[[ Dataset extract open ]]

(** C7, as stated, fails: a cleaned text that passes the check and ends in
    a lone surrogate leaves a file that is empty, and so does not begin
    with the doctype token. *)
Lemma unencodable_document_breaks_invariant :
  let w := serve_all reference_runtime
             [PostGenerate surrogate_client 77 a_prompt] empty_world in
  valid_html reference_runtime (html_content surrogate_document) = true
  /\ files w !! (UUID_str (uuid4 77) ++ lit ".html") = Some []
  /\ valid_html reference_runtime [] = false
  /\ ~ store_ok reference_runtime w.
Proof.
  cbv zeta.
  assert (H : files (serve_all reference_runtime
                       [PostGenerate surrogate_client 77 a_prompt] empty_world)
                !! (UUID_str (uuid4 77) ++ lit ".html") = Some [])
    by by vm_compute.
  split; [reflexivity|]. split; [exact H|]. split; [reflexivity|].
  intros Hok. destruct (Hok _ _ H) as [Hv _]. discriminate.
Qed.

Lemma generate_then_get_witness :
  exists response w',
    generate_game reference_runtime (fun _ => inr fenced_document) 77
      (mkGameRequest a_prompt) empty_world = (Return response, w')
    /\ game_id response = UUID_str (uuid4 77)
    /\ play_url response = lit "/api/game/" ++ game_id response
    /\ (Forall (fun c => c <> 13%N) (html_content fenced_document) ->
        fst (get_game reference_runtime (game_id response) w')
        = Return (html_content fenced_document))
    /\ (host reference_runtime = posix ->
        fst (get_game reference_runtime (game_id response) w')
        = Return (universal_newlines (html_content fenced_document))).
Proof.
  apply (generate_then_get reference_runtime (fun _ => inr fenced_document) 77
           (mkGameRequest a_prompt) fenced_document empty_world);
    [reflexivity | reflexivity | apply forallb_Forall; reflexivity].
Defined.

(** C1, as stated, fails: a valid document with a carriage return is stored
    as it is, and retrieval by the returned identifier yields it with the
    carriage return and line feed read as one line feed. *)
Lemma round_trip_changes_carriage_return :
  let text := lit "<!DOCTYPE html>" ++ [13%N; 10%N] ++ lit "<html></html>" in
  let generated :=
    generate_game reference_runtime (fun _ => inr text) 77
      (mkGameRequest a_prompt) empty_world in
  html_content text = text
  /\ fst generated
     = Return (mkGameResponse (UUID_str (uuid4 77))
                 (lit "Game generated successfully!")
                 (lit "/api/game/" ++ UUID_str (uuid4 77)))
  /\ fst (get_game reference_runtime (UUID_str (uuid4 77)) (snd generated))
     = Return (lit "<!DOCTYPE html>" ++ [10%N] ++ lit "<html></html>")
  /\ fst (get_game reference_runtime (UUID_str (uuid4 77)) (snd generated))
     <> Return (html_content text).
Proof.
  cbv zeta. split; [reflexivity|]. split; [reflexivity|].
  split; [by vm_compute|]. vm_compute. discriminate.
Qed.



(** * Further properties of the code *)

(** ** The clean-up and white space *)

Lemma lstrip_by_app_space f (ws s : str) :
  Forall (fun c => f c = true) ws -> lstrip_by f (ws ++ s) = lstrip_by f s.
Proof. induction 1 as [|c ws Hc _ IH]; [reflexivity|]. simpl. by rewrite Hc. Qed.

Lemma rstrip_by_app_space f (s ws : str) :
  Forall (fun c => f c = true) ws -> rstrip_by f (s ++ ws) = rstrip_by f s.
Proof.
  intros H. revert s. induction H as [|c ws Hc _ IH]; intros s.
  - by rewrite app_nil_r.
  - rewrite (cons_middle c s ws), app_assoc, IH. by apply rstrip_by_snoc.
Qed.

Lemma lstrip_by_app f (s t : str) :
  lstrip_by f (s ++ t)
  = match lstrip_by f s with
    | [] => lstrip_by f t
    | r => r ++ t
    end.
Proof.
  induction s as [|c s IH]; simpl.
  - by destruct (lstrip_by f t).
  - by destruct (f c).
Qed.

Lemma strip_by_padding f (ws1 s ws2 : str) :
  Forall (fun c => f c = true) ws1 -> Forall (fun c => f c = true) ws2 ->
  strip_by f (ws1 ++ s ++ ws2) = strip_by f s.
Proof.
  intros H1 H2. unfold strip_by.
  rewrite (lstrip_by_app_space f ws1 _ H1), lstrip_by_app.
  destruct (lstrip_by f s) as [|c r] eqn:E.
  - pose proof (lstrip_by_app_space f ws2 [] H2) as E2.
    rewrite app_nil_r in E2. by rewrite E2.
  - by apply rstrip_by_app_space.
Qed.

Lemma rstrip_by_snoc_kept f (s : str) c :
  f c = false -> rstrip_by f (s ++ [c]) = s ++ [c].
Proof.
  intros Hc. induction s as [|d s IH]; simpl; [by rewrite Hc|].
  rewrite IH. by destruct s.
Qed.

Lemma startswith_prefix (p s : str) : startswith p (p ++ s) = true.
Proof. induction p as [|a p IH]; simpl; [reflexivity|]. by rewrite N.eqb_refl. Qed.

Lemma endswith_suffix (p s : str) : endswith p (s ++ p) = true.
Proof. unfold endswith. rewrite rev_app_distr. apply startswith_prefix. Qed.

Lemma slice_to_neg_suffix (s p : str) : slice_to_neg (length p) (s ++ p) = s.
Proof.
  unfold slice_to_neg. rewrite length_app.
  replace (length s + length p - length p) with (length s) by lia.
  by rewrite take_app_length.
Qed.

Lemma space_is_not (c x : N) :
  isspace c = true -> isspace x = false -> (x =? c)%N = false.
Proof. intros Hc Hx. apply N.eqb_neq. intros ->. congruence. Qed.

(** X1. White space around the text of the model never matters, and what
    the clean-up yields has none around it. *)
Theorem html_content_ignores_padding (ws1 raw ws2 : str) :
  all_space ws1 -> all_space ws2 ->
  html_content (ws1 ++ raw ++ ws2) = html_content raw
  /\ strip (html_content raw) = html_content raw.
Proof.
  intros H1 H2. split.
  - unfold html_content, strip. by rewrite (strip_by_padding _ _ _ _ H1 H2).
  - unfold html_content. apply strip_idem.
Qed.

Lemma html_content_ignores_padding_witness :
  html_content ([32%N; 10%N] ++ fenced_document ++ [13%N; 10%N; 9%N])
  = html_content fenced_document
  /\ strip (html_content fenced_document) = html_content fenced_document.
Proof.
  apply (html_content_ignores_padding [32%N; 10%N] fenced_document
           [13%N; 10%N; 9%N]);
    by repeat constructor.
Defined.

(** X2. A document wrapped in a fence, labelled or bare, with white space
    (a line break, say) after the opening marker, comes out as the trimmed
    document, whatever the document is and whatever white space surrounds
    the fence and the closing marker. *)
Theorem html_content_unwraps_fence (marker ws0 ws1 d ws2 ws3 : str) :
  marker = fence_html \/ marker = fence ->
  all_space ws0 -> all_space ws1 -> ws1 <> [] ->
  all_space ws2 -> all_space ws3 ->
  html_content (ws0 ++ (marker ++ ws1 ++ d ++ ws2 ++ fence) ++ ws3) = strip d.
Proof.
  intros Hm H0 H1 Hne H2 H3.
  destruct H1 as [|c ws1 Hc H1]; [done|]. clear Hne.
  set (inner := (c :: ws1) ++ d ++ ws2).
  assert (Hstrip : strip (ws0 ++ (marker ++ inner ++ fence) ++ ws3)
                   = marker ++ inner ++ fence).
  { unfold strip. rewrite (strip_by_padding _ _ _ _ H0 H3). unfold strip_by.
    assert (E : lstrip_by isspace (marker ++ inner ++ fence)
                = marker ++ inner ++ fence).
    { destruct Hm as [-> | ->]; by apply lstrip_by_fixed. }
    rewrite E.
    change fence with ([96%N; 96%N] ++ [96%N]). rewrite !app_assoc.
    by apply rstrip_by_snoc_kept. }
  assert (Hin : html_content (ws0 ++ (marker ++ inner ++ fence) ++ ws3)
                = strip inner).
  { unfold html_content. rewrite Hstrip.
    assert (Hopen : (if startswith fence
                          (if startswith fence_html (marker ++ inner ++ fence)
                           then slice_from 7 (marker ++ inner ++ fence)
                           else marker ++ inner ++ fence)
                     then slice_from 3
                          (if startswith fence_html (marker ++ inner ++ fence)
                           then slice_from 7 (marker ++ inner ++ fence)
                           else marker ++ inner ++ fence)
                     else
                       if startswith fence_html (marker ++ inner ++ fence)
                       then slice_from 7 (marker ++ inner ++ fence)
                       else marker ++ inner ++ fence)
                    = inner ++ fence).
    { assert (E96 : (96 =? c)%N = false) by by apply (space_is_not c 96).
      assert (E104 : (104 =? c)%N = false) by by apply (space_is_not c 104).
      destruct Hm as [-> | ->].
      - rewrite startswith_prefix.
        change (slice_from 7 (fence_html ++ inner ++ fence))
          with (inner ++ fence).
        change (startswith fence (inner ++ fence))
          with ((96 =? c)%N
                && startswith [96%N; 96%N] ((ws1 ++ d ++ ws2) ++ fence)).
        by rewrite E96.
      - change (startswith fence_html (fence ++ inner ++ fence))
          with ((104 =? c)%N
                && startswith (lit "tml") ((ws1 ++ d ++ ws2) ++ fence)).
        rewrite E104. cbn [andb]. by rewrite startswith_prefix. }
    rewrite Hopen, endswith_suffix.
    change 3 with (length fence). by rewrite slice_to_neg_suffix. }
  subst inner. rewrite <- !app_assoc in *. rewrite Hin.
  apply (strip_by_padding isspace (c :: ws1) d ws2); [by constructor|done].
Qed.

[[ Dataset extract closed ]]

• **Problem requirements**: Copy out exactly the line holding "apply (strip_by_padding isspace" and each line after it through the end of the entries, and leave out everything else.

• **Written solution**:
  apply (strip_by_padding isspace (c :: ws1) d ws2); [by constructor|done].
Qed.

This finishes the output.